(** [Tx::delete]: the references stay valid, and the visible rows bound its
    rounds. *)
Lemma delete_row_good fuel tx id pk_values : tx_good tx -> (D -> refs_ok env (seen C tx)) -> (total (seen C tx) <= fuel)%nat ->
  match delete_row env blobs w fuel id pk_values tx with
  | (Ok _, tx') => tx_good tx' /\ (D -> refs_ok env (seen C tx'))
  | (Err e, tx') => tx_good tx' /\ e <> OutOfFuel
  end.
Proof using GE RL.
  intros G Hrefs Hm. unfold delete_row. unfold mbind at 1, sm_bind at 1.
  destruct (catalog env !! id) as [info|] eqn:Ecat; [|unfold delete_one, mbind, sm_bind, sm_lift, schema_of; rewrite Ecat; by split].
  destruct (encode_pk_values (ti_schema info) pk_values) as [pk|] eqn:Epk.
  2: { unfold delete_one, mbind, sm_bind, sm_lift, schema_of. rewrite Ecat. cbn [from_option]. unfold global_guard, guard.
       destruct (negb _); unfold mret, sm_ret, sm_fail; [rewrite Epk|]; by split. }
  destruct (seen C tx !! id) as [R|] eqn:ER.
  - destruct (R !! pk) as [old|] eqn:Eold.
    + destruct (delete_good tx id info R pk old pk_values G Ecat ER Eold Epk) as (r & tx' & E & G' & [[-> ->]|[-> Es]]); rewrite E; [by split|].
      unfold mbind at 1, sm_bind at 1.
      assert (covered (seen C tx') [(id, old)] (fun _ _ => False)) as Hc.
      { rewrite Es. eapply covered_delete; [|exact ER|exact Eold|exact Ecat|by eapply G|apply G].
        intros HD fk Hfk R' pk' r HR' Hr. left. by eapply Hrefs. }
      pose proof (delete_loop_good fuel tx' [(id, old)] G' Hc) as Hl.
      assert (length [(id, old)] + total (seen C tx') <= fuel)%nat as Hle.
      { rewrite Es. pose proof (total_insert (seen C tx) id R (delete pk R) ER) as Ht. rewrite (map_size_delete_Some pk R) in Ht by by eexists.
        assert (size R <> 0%nat) by (apply map_size_non_empty_iff; intros ->; by rewrite lookup_empty in Eold). simpl. lia. }
      specialize (Hl Hle). destruct (delete_loop env blobs w fuel [(id, old)] tx') as [[u|e] tx2]; done.
    + unfold seen in ER. rewrite views_lookup in ER. destruct (C !! id) as [R0|] eqn:EC; [|done]. simpl in ER.
      pose proof (ti_tables _ _ _ _ (tg_inv _ G) id) as Ht. destruct (cs_tables (tx_base tx) !! id) as [ts|] eqn:Ets; [|destruct Ht; congruence].
      assert (at_tx tx C id ts R0) as Hat by done. destruct (delete_allowed env info) eqn:Eal.
      * destruct (delete_one_spec env w tx C fs id ts R0 info pk_values pk (tg_inv _ G) Hat Ecat Eal Epk) as (tx' & E & I' & Es & Eb & _).
        unfold seen_at, ops_of in E, Es. injection ER as ER. rewrite ER in E, Es. rewrite Eold in E. rewrite E. unfold mret, sm_ret.
        assert (seen C tx' = seen C tx) as Es'.
        { rewrite Es, delete_id by done. apply insert_id. unfold seen. rewrite views_lookup, EC. simpl. by rewrite ER. }
        split; [|by rewrite Es']. split; [done|by rewrite Eb; apply G|]. rewrite Es'. apply G.
      * unfold delete_one, mbind, sm_bind, sm_lift, schema_of. rewrite Ecat. cbn [from_option]. unfold global_guard. unfold delete_allowed in Eal. rewrite Eal. by split.
  - unfold delete_one, mbind, sm_bind, sm_lift, schema_of. rewrite Ecat. cbn [from_option]. unfold global_guard, guard.
    destruct (negb _); unfold mret, sm_ret, sm_fail; [|by split]. rewrite Epk. cbn [map_err]. unfold base_table, cs_table.
    destruct (cs_tables (tx_base tx) !! id) as [ts|] eqn:Ets; [|by split].
    destruct (tables_is_get _ _ _ _ _ _ (ti_tables _ _ _ _ (tg_inv _ G)) Ets) as (R0 & f & ER0 & _ & _).
    unfold seen in ER. rewrite views_lookup, ER0 in ER. done.
Qed.
End base.
End refs.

_____

What lines in the listing contain "Hrefs"? Copy them all.

  intros G Hrefs Hm. unfold delete_row. unfold mbind at 1, sm_bind at 1.
        intros HD fk Hfk R' pk' r HR' Hr. left. by eapply Hrefs. }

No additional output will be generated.